Beckley’s announcement that she’ll be donating the taxpayer funds that she received to a Planned Parenthood facility in North Texas comes amidst controversy over the state’s “Heartbeat Act,” which went into effect at the beginning of September.
That legislation made it illegal to abort a child in Texas when a heartbeat can be detected, though the policy is enforced by allowing anyone in the state to sue those other than the mother who assist in the illegal abortion.
The bill was approved by Texas lawmakers in May, mostly along party lines.
Though most Democrats including Beckley voted against the bill, no effort was made to stop it from becoming law through a quorum bust like the House Democrats tried with the election bill.
Planned Parenthood is known for its abortion operations and advocacy, including joining lawsuits targeting the Texas Heartbeat Act, but Beckley emphasized the other services the organization says it provides.
“As a small business owner, who didn’t have access to affordable healthcare, I used Planned Parenthood for years and know firsthand the importance of the healthcare services they provide,” said Beckley. “From breast and cervical cancer screenings to birth control and pregnancy planning to testing and treatment for sexually transmitted infections and gender affirming therapy, the work Planned Parenthood does in our Texas communities is absolutely indispensable.”

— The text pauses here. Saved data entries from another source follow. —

Lemma calcDecodeLength_exact l :
  l <> [] -> calcDecodeLength (cr_b64_write l) = Some (Z.of_nat (length l)).
Proof.
  intros Hne. unfold calcDecodeLength.
  pose proof (b64_length l) as Hl.
  pose proof (b64_last l Hne) as H1. pose proof (b64_last_but_one l) as H2.
  assert (0 < Z.of_nat (length l)) as Hn by (destruct l; [done|cbn; lia]).
  generalize dependent (Z.of_nat (length l)). intros n Hl H1 H2 Hn. rewrite Hl in *.
  pose proof (Z.div_mod (n + 2) 3 ltac:(lia)). pose proof (Z.mod_pos_bound (n + 2) 3 ltac:(lia)).
  pose proof (Z.div_mod n 3 ltac:(lia)). pose proof (Z.mod_pos_bound n 3 ltac:(lia)).
  destruct (char_at_some (cr_b64_write l) (4 * ((n + 2) / 3) - 1)) as [a Ha]; [lia|].
  destruct (char_at_some (cr_b64_write l) (4 * ((n + 2) / 3) - 2)) as [b Hb]; [lia|].
  rewrite Ha, Hb in *. cbn [mbind option_bind].
  replace (4 * ((n + 2) / 3) * 3 / 4) with (3 * ((n + 2) / 3)).
  2:{ replace (4 * ((n + 2) / 3) * 3) with (3 * ((n + 2) / 3) * 4) by lia. by rewrite Z.div_mul. }
  case_decide as Ea; [subst a|].
  - specialize (H2 (proj1 H1 eq_refl)). pose proof (proj1 H1 eq_refl).
    case_decide as Eb; [subst b; pose proof (proj1 H2 eq_refl); f_equal; lia|].
    assert (n mod 3 <> 1) by (intros ?%H2; congruence). f_equal; lia.
  - assert (~ n mod 3 <> 0) by (intros ?%H1; congruence). f_equal; lia.
Qed.

Lemma Base64Decode_exact l :
  l <> [] -> Forall (is_uint 8) l -> Base64Decode (Base64Encode l) = Some l.
Proof.
  intros Hne Hl. unfold Base64Decode, Base64Encode.
  rewrite calcDecodeLength_exact, (b64_read_write l) by done. cbn [mbind option_bind].
  destruct (Z.leb_spec 0 (Z.of_nat (length l))); [|lia]. by rewrite Z.eqb_refl.
Qed.

(** What decoding a token makes of the text that was encoded. *)
Lemma decode_encode username password w token :
  - 2 ^ 63 <= cr_utc w < 2 ^ 63 ->
  encode_auth_setting true username password public w = Some token ->
  decode_auth_setting true true token private
  = Some (sscanf_auth (until_nul (auth_text username password (cr_utc w)))).
Proof.
  intros Hts H. unfold encode_auth_setting in H. cbn [negb] in H.
  rewrite auth_text_fits in H by done.
  apply bind_Some in H as (e & He & [= <-]).
  destruct (encrypt_bytes _ _ _ He) as [Hne Hb].
  unfold decode_auth_setting. rewrite Base64Decode_exact by done. cbn [mbind option_bind].
  by rewrite (decrypt_encrypt _ _ _ He).
Qed.
End Token.

Lemma no_nul_auth_text u p ts : no_nul u -> no_nul p -> no_nul (auth_text u p ts).
Proof.
  intros Hu Hp. unfold auth_text.
  repeat first [apply no_nul_app; split | apply no_nul_cons; split]; try done.
  apply no_nul_print_int.
Qed.

(** The server reads the credentials and the time the client put into its token exactly
    when the user name and the password are non-empty and free of blanks; with a blank in
    either, the token yields something else or nothing. *)
Theorem token_roundtrip {W} {crypto : Crypto W} (public private : string)
    {laws : CryptoLaws W public private} username password w token :
  - 2 ^ 63 <= cr_utc w < 2 ^ 63 -> no_nul username -> no_nul password ->
  encode_auth_setting true username password public w = Some token ->
  decode_auth_setting true true token private = Some (Some (username, password, cr_utc w))
  <-> word username /\ word password.
Proof.
  intros Hts Hu Hp H. rewrite (decode_encode public private _ _ _ _ Hts H).
  rewrite until_nul_id by by apply no_nul_auth_text. split.
  - intros [= E]. by eapply sscanf_auth_words.
  - intros [Hwu Hwp]. by rewrite sscanf_auth_text.
Qed.

(** ** The users file *)

(** A line of the file: a user with the digest of the password, or something the
    server skips. *)
Inductive users_line := Entry (user hash : string) | Other (text : string).

Definition line_text (l : users_line) : string :=
  match l with Entry user hash => user ++ String "," hash | Other text => text end.

(** The characters of the two fields of an entry. *)
Definition field (s : string) : Prop :=
  s <> EmptyString /\ chars (fun c => negb (bool_decide (c ∈ [","; "010"; "013"; Ascii.zero]%char))) s = true.

(** A line fits the buffer of [fgets]; a user name does not start like a comment. *)
Definition line_ok (l : users_line) : Prop :=
  (String.length (line_text l) < 1023)%nat /\
  match l with
  | Entry user hash => field user /\ field hash /\ String.get 0 user <> Some "#"%char
  | Other text =>
      chars (fun c => negb (bool_decide (c ∈ ["010"; "013"; Ascii.zero]%char))) text = true /\
      skipped_line text = true
  end.

Definition users_file (ls : list users_line) : string :=
  foldr (fun l s => (line_text l ++ String "010" s)%string) EmptyString ls.

Definition line_char (c : ascii) : bool :=
  negb (bool_decide (c ∈ ["010"; "013"; Ascii.zero]%char)).

Lemma line_char_spec c : line_char c = true -> c <> "010"%char /\ c <> "013"%char /\ c <> Ascii.zero.
Proof.
  unfold line_char. rewrite negb_true_iff, bool_decide_eq_false. intros H.
  repeat split; intros ->; apply H; set_solver.
Qed.

Lemma line_text_chars l : line_ok l -> chars line_char (line_text l) = true.
Proof.
  destruct l as [u h|t]; [|by intros [_ [H _]]]. intros [_ ([_ Hu] & [_ Hh] & _)].
  cbn [line_text]. rewrite chars_app. cbn [chars]. apply andb_true_iff.
  assert (forall s, chars (fun c => negb (bool_decide (c ∈ [","; "010"; "013"; Ascii.zero]%char))) s
                    = true -> chars line_char s = true) as Hm.
  { intros s. apply chars_mono. intros c. unfold line_char.
    rewrite !negb_true_iff, !bool_decide_eq_false. set_solver. }
  split; [by apply Hm|]. apply andb_true_iff. split; [done|by apply Hm].
Qed.

Lemma fgets_line n t s :
  chars line_char t = true -> (String.length t < n)%nat ->
  fgets n (t ++ String "010" s) = (t ++ String "010" "", s)%string.
Proof.
  revert n. induction t as [|c t IH]; intros [|n] Ht Hn; cbn in Hn; [lia|done|lia|].
  cbn in Ht. apply andb_true_iff in Ht as [(H1 & _ & _)%line_char_spec Ht].
  rewrite !string_app_cons. cbn [fgets]. rewrite decide_False by done.
  by rewrite IH by (done || lia).
Qed.

Lemma cut_line t :
  chars line_char t = true -> strip_eol (until_nul (t ++ String "010" "")) = t.
Proof.
  induction t as [|c t IH]; [done|]. cbn. intros [(H1 & H2 & H3)%line_char_spec Ht]%andb_true_iff.
  rewrite !string_app_cons. cbn [until_nul]. rewrite decide_False by done. cbn [strip_eol].
  rewrite decide_False by tauto. by rewrite IH.
Qed.

Lemma strchr_app s t c :
  chars (fun a => negb (bool_decide (a = c))) s = true ->
  strchr (s ++ String c t) c = Some (s, t).
Proof.
  induction s as [|a s IH]; intros Hs.
  - change ("" ++ ?x)%string with x. cbn [strchr]. by rewrite decide_True.
  - cbn in Hs. apply andb_true_iff in Hs as [Ha Hs].
    apply negb_true_iff, bool_decide_eq_false in Ha.
    rewrite string_app_cons. cbn [strchr]. rewrite decide_False by done. by rewrite IH.
Qed.

Lemma strchr_none s c :
  chars (fun a => negb (bool_decide (a = c))) s = true -> strchr s c = None.
Proof.
  induction s as [|a s IH]; [done|]. cbn. intros [Ha Hs]%andb_true_iff.
  apply negb_true_iff, bool_decide_eq_false in Ha. rewrite decide_False by done. by rewrite IH.
Qed.

Lemma field_no_comma s : field s -> chars (fun a => negb (bool_decide (a = ","%char))) s = true.
Proof.
  intros [_ H]. revert H. apply chars_mono. intros c.
  rewrite !negb_true_iff, !bool_decide_eq_false. set_solver.
Qed.

Lemma skip_char_field s t : field s -> skip_char "," (s ++ t) = (s ++ t)%string.
Proof.
  intros Hf. pose proof (field_no_comma s Hf) as H. destruct Hf as [Hne _].
  destruct s as [|c s]; [done|]. cbn in H. apply andb_true_iff in H as [Hc _].
  apply negb_true_iff, bool_decide_eq_false in Hc. rewrite string_app_cons. cbn [skip_char].
  by rewrite decide_False.
Qed.

Lemma field_app_nonempty s t : field s -> strcmp_0 (s ++ t) EmptyString = false.
Proof. intros [Hne _]. apply bool_decide_eq_false. by destruct s. Qed.

Lemma strtok_field s t : field s -> strtok "," (s ++ String "," t) = Some (s, t).
Proof.
  intros Hs. unfold strtok. rewrite skip_char_field, strchr_app by auto using field_no_comma.
  by rewrite field_app_nonempty.
Qed.

Lemma strtok_last s : field s -> strtok "," s = Some (s, EmptyString).
Proof.
  intros Hs. unfold strtok. pose proof (skip_char_field s "" Hs) as E.
  rewrite string_app_nil in E. rewrite E, strchr_none by by apply field_no_comma.
  pose proof (field_app_nonempty s "" Hs) as E0. rewrite string_app_nil in E0. by rewrite E0.
Qed.

(** Whether a line admits a user. *)
Definition admits (username passwordHash : string) (l : users_line) : bool :=
  match l with
  | Entry user hash => strcmp_0 username user && strcmp_0 passwordHash hash
  | Other _ => false
  end.

Lemma check_line_ok u h l : line_ok l -> check_line u h (line_text l) = Some (admits u h l).
Proof.
  intros [_ Hl]. unfold check_line. destruct l as [u' h'|t]; cbn [line_text admits].
  - destruct Hl as (Hu & Hh & Hc). unfold skipped_line.
    rewrite strchr_app by by apply field_no_comma.
    assert (forall x, strcmp_0 (u' ++ x) EmptyString = false) as ->.
    { intros x. by apply field_app_nonempty. }
    assert (match (u' ++ String "," h')%string with
            | String c _ => bool_decide (c = "#"%char) | EmptyString => false end = false) as ->.
    { destruct u' as [|c u']; [by destruct Hu|]. rewrite string_app_cons.
      apply bool_decide_eq_false. intros ->. by apply Hc. }
    cbn [orb]. rewrite strtok_field by done. cbn [mbind option_bind].
    destruct (strcmp_0 u u'); [|done]. rewrite strtok_last by done. done.
  - destruct Hl as [_ ->]. done.
Qed.

(** The answer of the users file: the user is admitted exactly when some entry has
    the name and the digest, whatever comments and other lines surround it. *)
Lemma check_lines_file u h ls fuel :
  Forall line_ok ls -> (String.length (users_file ls) <= fuel)%nat ->
  check_lines fuel u h (users_file ls) = Some (if existsb (admits u h) ls then 0 else 3).
Proof.
  revert fuel. induction ls as [|l ls IH]; intros fuel Hok Hf; [by destruct fuel|].
  apply Forall_cons in Hok as [Hl Hok]. cbn [users_file foldr] in Hf |- *.
  fold (users_file ls) in Hf |- *. pose proof (line_text_chars l Hl) as Hc.
  rewrite string_length_app in Hf. cbn [String.length] in Hf.
  destruct fuel as [|fuel]; [lia|].
  assert (exists c s, (line_text l ++ String "010" (users_file ls))%string = String c s)
    as (c & s & E) by (destruct (line_text l); eauto).
  cbn [check_lines]. rewrite E, <- E.
  rewrite (fgets_line 1023) by (done || apply Hl). rewrite cut_line, check_line_ok by done.
  cbn [mbind option_bind existsb]. destruct (admits u h l); [done|]. apply IH; [done|lia].
Qed.

(** ** A small cryptography

    Texts are their own encryption; three bytes are written as four characters; the
    digest is empty; one file of users. *)
Module HostCrypto.

Fixpoint write4 (l : list Z) : string :=
  match l with
  | a :: b :: c :: l => String (chr a) (String (chr b) (String (chr c) (String "A" (write4 l))))
  | [a; b] => String (chr a) (String (chr b) "A=")
  | [a] => String (chr a) "A=="
  | [] => ""
  end.

Fixpoint read4 (s : string) : list Z :=
  match s with
  | String a (String b (String c (String d s))) =>
      if decide (d = "="%char)
      then if decide (c = "="%char) then [code a] else [code a; code b]
      else code a :: code b :: code c :: read4 s
  | _ => []
  end.

Definition users : string := users_file
  [Other "# user, digest"; Entry "mario" "00"; Other ""].

#[export] Instance host_crypto {W} : Crypto W := {
  cr_sha256 _ := [0];
  cr_public_encrypt _ text _ := Some (0 :: string_bytes text);
  cr_private_decrypt _ e := Some (bytes_string (tail e));
  cr_b64_write := write4;
  cr_b64_read s := (Z.of_nat (length (read4 s)), read4 s);
  cr_pem_pubkey := Some;
  cr_pem_privkey := Some;
  cr_utc _ := 1000;
  cr_file _ _ := Some users }.

Lemma list_ind3 (P : list Z -> Prop) :
  P [] -> (forall a, P [a]) -> (forall a b, P [a; b]) ->
  (forall a b c l, P l -> P (a :: b :: c :: l)) -> forall l, P l.
Proof.
  intros H0 H1 H2 H3. assert (forall l, P l /\ (forall a, P (a :: l)) /\ (forall a b, P (a :: b :: l)))
    as H; [|intros l; apply H].
  induction l as [|c l (IH & IH1 & IH2)]; [done|]. repeat split; auto.
Qed.

Lemma read4_write4 l : Forall (is_uint 8) l -> read4 (write4 l) = l.
Proof.
  induction l as [|a|a b|a b c l IH] using list_ind3; cbn; rewrite ?Forall_cons; [done|..].
  - intros [Ha _]. by rewrite code_chr.
  - intros (Ha & Hb & _). by rewrite !code_chr.
  - intros (Ha & Hb & Hc & Hl). by rewrite !code_chr, IH.
Qed.

Lemma write4_length l : strlen (write4 l) = 4 * ((Z.of_nat (length l) + 2) / 3).
Proof.
  unfold strlen. induction l as [|a|a b|a b c l IH] using list_ind3; [done..|].
  cbn [write4 String.length length].
  replace (Z.of_nat (S (S (S (length l)))) + 2) with (Z.of_nat (length l) + 2 + 1 * 3) by lia.
  rewrite Z.div_add by lia. lia.
Qed.
(** C13: [cJSON_Parse] ends on every text, well-formed or not and whichever of its
    allocations fail, after at most as many recursive calls as there are characters, and
    never looks at a character outside the text or writes outside a string it allocated;
    the text is only required to be terminated. *)
Theorem parse_ends alloc value require_null_terminated :
  exists r, cJSON_ParseWithOpts alloc value require_null_terminated = Some r.
Proof.
  unfold cJSON_ParseWithOpts, cJSON_ParseWithLengthOpts. set (t := until_nul value).
  assert (strcmp_0 (terminated t) EmptyString = false) as -> by by destruct t.
  assert (parses True (allocate alloc;; skip_utf8_bom;; buffer_skip_whitespace;;
            item ← parse_value alloc (parse_fuel (terminated t));
            if (require_null_terminated : bool) then
              buffer_skip_whitespace;;
              b ← peek id;
              if negb (can_access_at_index b 0) || negb (next_is b Ascii.zero) then refuse
              else mret item
            else mret item) (fun _ _ => True) (mk_parse_buffer (terminated t) 0 0 0)) as H.
  { assert (here t 0 (mk_parse_buffer (terminated t) 0 0 0)) as Hh by by apply here_start, no_nul_until_nul.
    apply parses_bind. eapply parses_allocate_here; [by right|exact Hh|]. intros b1 Hh1.
    apply parses_bind.
    apply parses_mono with (Q := fun _ b => exists r, here r 0 b /\ (String.length r <= String.length t)%nat).
    { unfold skip_utf8_bom. apply parses_bind, parses_peek. cbn [id].
      set (bom := bytes_string [239; 187; 191]).
      destruct (can_access_at_index b1 4) eqn:Ea; [|apply parses_ret; by exists t]. cbn [andb].
      destruct (strcmp_0 _ bom) eqn:Eb; [|apply parses_ret; by exists t].
      assert (reads b1 bom = true) as Hr.
      { unfold reads. change (String.length bom) with 3%nat. rewrite Eb, andb_true_r.
        unfold can_access_at_index in Ea. unfold can_read. apply Nat.ltb_lt in Ea. apply Nat.leb_le. lia. }
      rewrite (here_reads _ _ _ _ Hh1) in Hr by done. unfold strcmp_0 in Hr.
      apply bool_decide_eq_true in Hr. apply (f_equal String.length) in Hr.
      rewrite length_str_take in Hr. change (String.length bom) with 3%nat in Hr.
      eapply (ends_skip 3); [exact Hh1|lia|]. intros b2 Hh2. eexists. split; [exact Hh2|].
      rewrite length_str_drop. lia. }
    intros [] b2 (r2 & Hh2 & Hl2). apply parses_bind. eapply parses_whitespace; [exact Hh2|].
    intros b3 Hh3 _. pose proof (trim_length r2). apply parses_bind. eapply parses_mono.
    { eapply parse_value_ends; [exact Hh3|]. unfold parse_fuel, terminated.
      rewrite length_app_string. cbn. lia. }
    intros j b4 (r4 & Hh4 & _). destruct require_null_terminated; [|by apply parses_ret].
    apply parses_bind. eapply parses_whitespace; [exact Hh4|]. intros b5 Hh5 _.
    apply parses_bind, parses_peek. destruct (_ || _); [by apply parses_refuse|by apply parses_ret]. }
  unfold parses in H. cbn [mbind option_bind].
  match type of H with match ?m with _ => _ end => destruct m as [[[j b]|]|] end; [..|done]; by eexists.
Qed.

(** Without the zero a text that ends behind a comma makes [parse_object] read the
    character after it. *)
Example parse_reads_beyond :
  cJSON_ParseWithLength (fun _ => true)
    ("{" ++ quote_string ++ "a" ++ quote_string ++ ":1,")%string = None.
Proof. vm_compute. done. Qed.

(** ** A printed string is read back *)

Inductive escape_form (c : ascii) : string -> Prop :=
| form_plain : c <> quotation -> c <> backslash -> escape_form c (String c EmptyString)
| form_short e :
    (forall t, escape_sequence (String backslash (String e t)) = Some (String c EmptyString, 2%nat)) ->
    escape_form c (String backslash (String e EmptyString))
| form_code a b :
    a <> quotation -> a <> backslash -> b <> quotation -> b <> backslash ->
    (forall t, parse_hex4 (String "0" (String "0" (String a (String b t)))) = code c) -> code c < 32 ->
    escape_form c (String backslash (String "u" (String "0" (String "0" (String a (String b EmptyString)))))).

Lemma escape_char_form c : escape_form c (escape_char c).
Proof.
  destruct c as [[] [] [] [] [] [] [] []]; vm_compute;
    first [ apply form_plain; discriminate
          | apply form_short; intros t; vm_compute; reflexivity
          | apply form_code; [discriminate..|intros t; vm_compute; reflexivity|vm_compute; reflexivity] ].
Qed.

Lemma literal_plain c t :
  c <> quotation -> c <> backslash ->
  literal (String c t) = '(l, k) ← literal t; Some (String c l, k).
Proof. intros. cbn [literal]. by rewrite !decide_False. Qed.

Lemma literal_pair c t :
  literal (String backslash (String c t)) = '(l, k) ← literal t; Some (String backslash (String c l), S k).
Proof. done. Qed.

Lemma literal_escape s x :
  exists k, literal (escape s ++ quote_string ++ x) = Some (escape s, k).
Proof.
  induction s as [|c s (k & IH)]; [by exists O|]. cbn [escape]. rewrite string_app_assoc.
  destruct (escape_char_form c) as [? ?|e He|a b]; rewrite !string_app_cons;
    change ("" ++ ?t)%string with t.
  - exists k. by rewrite literal_plain, IH.
  - exists (S k). by rewrite literal_pair, IH.
  - exists (S k). rewrite literal_pair, !literal_plain, IH by done. done.
Qed.

Lemma utf16_code c a b t :
  (forall t, parse_hex4 (String "0" (String "0" (String a (String b t)))) = code c) -> code c < 32 ->
  utf16_literal_to_utf8
    (String backslash (String "u" (String "0" (String "0" (String a (String b t))))))
  = Some (String c EmptyString, 6%nat).
Proof.
  intros Hp Hc. unfold utf16_literal_to_utf8. rewrite !strlen_cons. pose proof (strlen_nonneg t).
  destruct (Z.ltb_spec (strlen t + 1 + 1 + 1 + 1 + 1 + 1) 6); [lia|]. cbn [str_drop].
  rewrite Hp. pose proof (code_range c) as Hr. unfold is_uint in Hr.
  destruct (Z.leb_spec 0xDC00 (code c)), (Z.leb_spec 0xD800 (code c)); try lia. cbn [andb].
  unfold utf8. destruct (Z.ltb_spec (code c) 0x80); [|lia]. cbn [mbind option_bind utf8_bytes].
  change (0 =? 0) with true. cbn iota. do 3 f_equal.
  change 0x7F with (Z.ones 7). rewrite Z.land_ones, Z.mod_small by lia. by rewrite chr_code.
Qed.

Lemma unescape_escape s : unescape 0 (escape s) = Some s.
Proof.
  induction s as [|c s IH]; [done|]. cbn [escape].
  destruct (escape_char_form c) as [? Hb|e He|a b _ _ _ _ Hp Hc]; rewrite !string_app_cons;
    change ("" ++ ?t)%string with t.
  - cbn [unescape]. rewrite decide_False, IH by done. done.
  - cbn [unescape]. rewrite decide_True, He by done. cbn [mbind option_bind pred]. by rewrite IH.
  - cbn [unescape]. rewrite decide_True by done.
    match goal with |- context [escape_sequence ?x] =>
      change (escape_sequence x) with (utf16_literal_to_utf8 x) end.
    rewrite (utf16_code c) by done. cbn [mbind option_bind pred unescape]. by rewrite IH.
Qed.

(** ** A printed value is read back *)

(** What printing and parsing make of a value: numbers as their text has them, null for
    what is no number, the [valueint] of booleans as the parser sets it. *)
Fixpoint reparsed (j : cJSON) : cJSON :=
  match j with
  | JNull => JNull
  | JBool b _ => JBool b (if b then 1 else 0)
  | JNumber _ d => if finite d then cJSON_CreateNumber (reread d) else JNull
  | JString s => JString (until_nul s)
  | JArray l => JArray (map reparsed l)
  | JObject ms => JObject (map (fun m => (until_nul (fst m), reparsed (snd m))) ms)
  end.

(** How deep arrays and objects are nested. *)
Fixpoint nesting (j : cJSON) : Z :=
  match j with
  | JArray l => 1 + foldr Z.max 0 (map nesting l)
  | JObject ms => 1 + foldr Z.max 0 (map (fun m => nesting (snd m)) ms)
  | _ => 0
  end.

(** A text that does not go on with a number. *)
Definition stops (r : string) : Prop :=
  match r with String c _ => in_number c = false | EmptyString => True end.

Section Read.
Context (alloc : nat -> bool) (Halloc : forall k, alloc k = true) (fmt : bool).

Abbreviation reads_back := (parses False).

Lemma ends_allocate Q r d b :
  here r d b -> (forall b', here r d b' -> Q tt b') -> reads_back (allocate alloc) Q b.
Proof. intros Hh HQ. eapply parses_allocate_here; [by left|exact Hh|exact HQ]. Qed.

(** A text that begins with something else than a blank. *)
Definition solid (r : string) : Prop := trim r = r.

Lemma whitespace_solid Q r d b :
  here r d b -> solid r -> (forall b', here r d b' -> (b_offset b <= b_offset b')%nat -> Q tt b') ->
  reads_back buffer_skip_whitespace Q b.
Proof. intros Hh Hs HQ. eapply parses_whitespace; [exact Hh|]. by rewrite Hs. Qed.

“If the Republican-led legislature really wanted to ensure that Texas women don’t get abortions, they would join me in contributing to Planned Parenthood, furthering their mission of providing access to affordable reproductive healthcare.”
Though currently the only Democrat in the state legislature from Denton County, Beckley isn’t planning on returning in 2023. Instead, she’s launched a campaign for Texas’ 24th Congressional District, currently held by Rep. Beth Van Duyne (R-TX-24).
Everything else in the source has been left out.